Association football club in Gibraltar

Gibraltar United F.C. was a football team from Gibraltar. Founded in 1943 in the midst of World War II, they played in the Gibraltar Football League's Premier Division. In 2011 Gibraltar United joined forces with fellow local club Lions Football Club, with the club's new name Lions Gibraltar FC who played in Gibraltar's Premier Division. In 2014 the club announced their reformation as an independent club and played in the Gibraltar Football League's second tier once again in the 2014–15 season, winning promotion as champions.

==History==
The club was founded by Aurelio Louis Danino a Gibraltarian journalist whose nom de plume was "Lubinox". The team was made up of local Gibraltarians who remained on the rock during the Second World War. As most of the civilian population was evacuated putting a halt to league football in Gibraltar over the war years, Gibraltar United would represent Gibraltarians and play against the UK based regiments and other military units serving in Gibraltar winning the Governor's Cup in their founding year of 1943. Once competitive football resumed on the Rock in 1946, United sealed their first league title. The club would dominate the next 10 years under Danino's presidency before entering a dry spell, winning a few more titles in the early 1960s with their last league title in 2001–02 - the last league title won by a side other than Lincoln Red Imps for 15 years before Europa's triumph in the 2016–17 season.

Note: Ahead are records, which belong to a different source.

(** X10.  Polling is idempotent on the registry: when the server is
    reached, the registry after the cycle does not depend on the
    registry before, however the cycle ends, so a second cycle with the
    same answers leaves it as the first one did. *)
Theorem cycle_idempotent config jenkinsCli u r r' :
  Jenkins.Init jenkinsCli = Ok u ->
  let cycle := journal (updateMetrics config jenkinsCli) in
  replay cycle r = replay cycle r' /\
  replay cycle (replay cycle r) = replay cycle r.
Proof.
  intros HInit cycle. unfold cycle.
  by rewrite !(updateMetrics_registry _ _ _ _ HInit).
Qed.

Lemma cycle_idempotent_witness :
  replay (journal (updateMetrics (Sample.config ["app"; "gone"]) Sample.server)) stale =
  replay (journal (updateMetrics (Sample.config ["app"; "gone"]) Sample.server))
    prometheus.empty.
Proof.
  destruct (cycle_idempotent (Sample.config ["app"; "gone"]) Sample.server tt
              stale prometheus.empty) as [Hsame _]; [reflexivity|].
  exact Hsame.
Defined.

(** X11.  A job that cannot be fetched ends the cycle for the jobs that
    follow it in the configuration as well: when the body of the loop
    returns for a job, after having run to its end for the jobs before
    it, [updateMetrics] returns, the SDK is not called for any later
    job, and the registry holds the series of the earlier jobs only. *)
Theorem missing_job_hides_later_jobs config jenkinsCli u done jobname rest r :
  Jenkins.Init jenkinsCli = Ok u ->
  Jobs (Jenkins config) = done ++ jobname :: rest ->
  flow (range done (updateJob jenkinsCli)) = Next tt ->
  flow (updateJob jenkinsCli jobname) = Returned ->
  let cycle := journal (updateMetrics config jenkinsCli) in
  flow (updateMetrics config jenkinsCli) = Returned /\
  cycle = connectJournal config ++ Called CallInit None :: resetJournal ++
          journal (range done (updateJob jenkinsCli)) ++
          journal (updateJob jenkinsCli jobname) ++ [CloseIdleConnections] /\
  replay cycle r = replay (journal (range done (updateJob jenkinsCli))) prometheus.empty /\
  forall g lvs v,
    In (GaugeSet g lvs v) cycle ->
    exists earlier, In earlier done /\
                    In (GaugeSet g lvs v) (journal (updateJob jenkinsCli earlier)).
Proof.
  intros HInit HJobs Hdone Hjob cycle.
  assert (range (Jobs (Jenkins config)) (updateJob jenkinsCli) =
          (journal (range done (updateJob jenkinsCli)) ++
           journal (updateJob jenkinsCli jobname), Returned)) as Hloop.
  { rewrite HJobs, range_app. cbn [range].
    destruct (range done (updateJob jenkinsCli)) as [evs f]. unfold flow in Hdone.
    cbn [snd] in Hdone. subst f. rewrite bind_pair_Next.
    destruct (updateJob jenkinsCli jobname) as [evs' f']. unfold flow in Hjob.
    cbn [snd] in Hjob. by subst f'. }
  assert (cycle = connectJournal config ++ Called CallInit None :: resetJournal ++
          journal (range done (updateJob jenkinsCli)) ++
          journal (updateJob jenkinsCli jobname) ++ [CloseIdleConnections]) as Hcycle.
  { unfold cycle. rewrite (updateMetrics_connected _ _ _ HInit), Hloop.
    unfold journal at 1 2. cbn [fst]. by rewrite <- !app_assoc. }
  assert (Forall silent (journal (updateJob jenkinsCli jobname))) as Hsilent
    by by apply updateJob_Returned_silent.
  split_and!; try done.
  - rewrite (updateMetrics_connected _ _ _ HInit), Hloop. done.
  - unfold cycle. rewrite (updateMetrics_registry _ _ _ _ HInit), Hloop.
    unfold journal at 1. cbn [fst]. rewrite replay_app. by apply replay_silent.
  - intros g lvs v Hin. unfold cycle in Hin.
    apply (cycle_sets _ _ _ _ _ _ HInit) in Hin. rewrite Hloop in Hin.
    unfold journal at 1 in Hin. cbn [fst] in Hin. apply in_app_iff in Hin as [Hin|Hin].
    + apply range_In in Hin as (earlier & Hearlier & Hin). by exists earlier.
    + rewrite Forall_forall in Hsilent. by apply list_elem_of_In, Hsilent in Hin.
Qed.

Despite the triumph in 2002 breaking nearly 50-year without success at the club (aside from 3 consecutive Rock Cup victories from 1999 to 2001), the club quickly began to see a decline in fortunes against the continued dominance of Lincoln, and rumours began to emerge that the historic club was close to ceasing operations, amidst talk of a rumour with lower-level club Lions FC to retain Gibraltar United's Premier Division place and adopt Lions' youth program. After merging with Lions in 2011 to form Lions Gibraltar, the club established itself as a mid-table Gibraltar Premier Division side. However, in 2014, after the Gibraltar Football Association was accepted into UEFA, the club became independent of Lions once again and competed in the Gibraltar Second Division. After a tight race with Angels and Europa Point, the club won the title and promotion to the Gibraltar Premier Division for the 2015–16 season, building a squad with strong focus on Gibraltarian footballers and hiring Manolo Sanchez Nuñez as manager. A difficult first season saw them finish narrowly above the relegation playoff, with an 8th-place finish securing safety.

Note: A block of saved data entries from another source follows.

(** * brieftop: the resource aggregation and classification engine

    A shallow embedding of [internal/monitor/process.go] (both revisions
    present in the repository) and the properties stated about it,
    followed by the rest of the monitor object, package [config], the
    configuration [main] builds, and the display of package [ui]: input
    handling, cursor and scrolling, colours and glyphs, text drawing and
    the process list.

    Conventions of the embedding.
    - [int32] process identifiers are [Z]; no arithmetic is done on them.
    - [uint64] byte counts are [Z] in the range [0, 2^64); every addition
      goes through [uint64] and wraps around.
    - [int] screen coordinates and indices are [Z]; an addition or
      subtraction that could leave the 64-bit range goes through [int].
    - [float64] is Rocq's primitive binary64 [float]; [+], [/], [<] and
      [>=] are the IEEE operations the Go code executes.
    - Go strings are byte strings: [string], with [len] = [String.length]
      and [s[:n]] = [substring 0 n s]; a string literal holds the UTF-8
      bytes of its characters.
    - Go maps are [gmap]; every [*ProcessInfo] reachable from
      [allProcesses] is identified with the key it is stored under, so
      the heap of process records is the map itself and a write through a
      pointer is an [alter] at that key.
    - A call that does not return is [None]: an aggregation pass that
      needs a deeper stack than it is given, and, in the display, a
      slice or an index out of range.
    - What is written to the screen is the list of the calls made, in
      order.
    - The two loops of the display run as goroutines; their events are
      taken one at a time here.
    - [time.Time] stamps ([LastUpdate]) are not represented: nothing in
      the engine reads them. *)

From Stdlib Require Import ZArith Floats Lia.
From stdpp Require Import gmap strings list fin_maps sorting relations.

In April 2017, the club entered partnerships with Turicum Bank and former Real Madrid defender Michel Salgado, with the latter becoming one of the new owners of the club along with Dubai-based businessman Pablo Dana. With survival confirmed at the end of the season with a 7th-place finish, it was announced that Salgado would oversee youth trials in June, as well as arranging all transfers in preparation for the next season. United overvalued their squad and did away with their 'local only' policy for the start of the 17/18 season though they still retained around 50% of the squad as local players with a fair number of both full and Under 21 and Under 19 Internationals. Manolo Hierro also joined the club as director of football soon after the 17/18 season started.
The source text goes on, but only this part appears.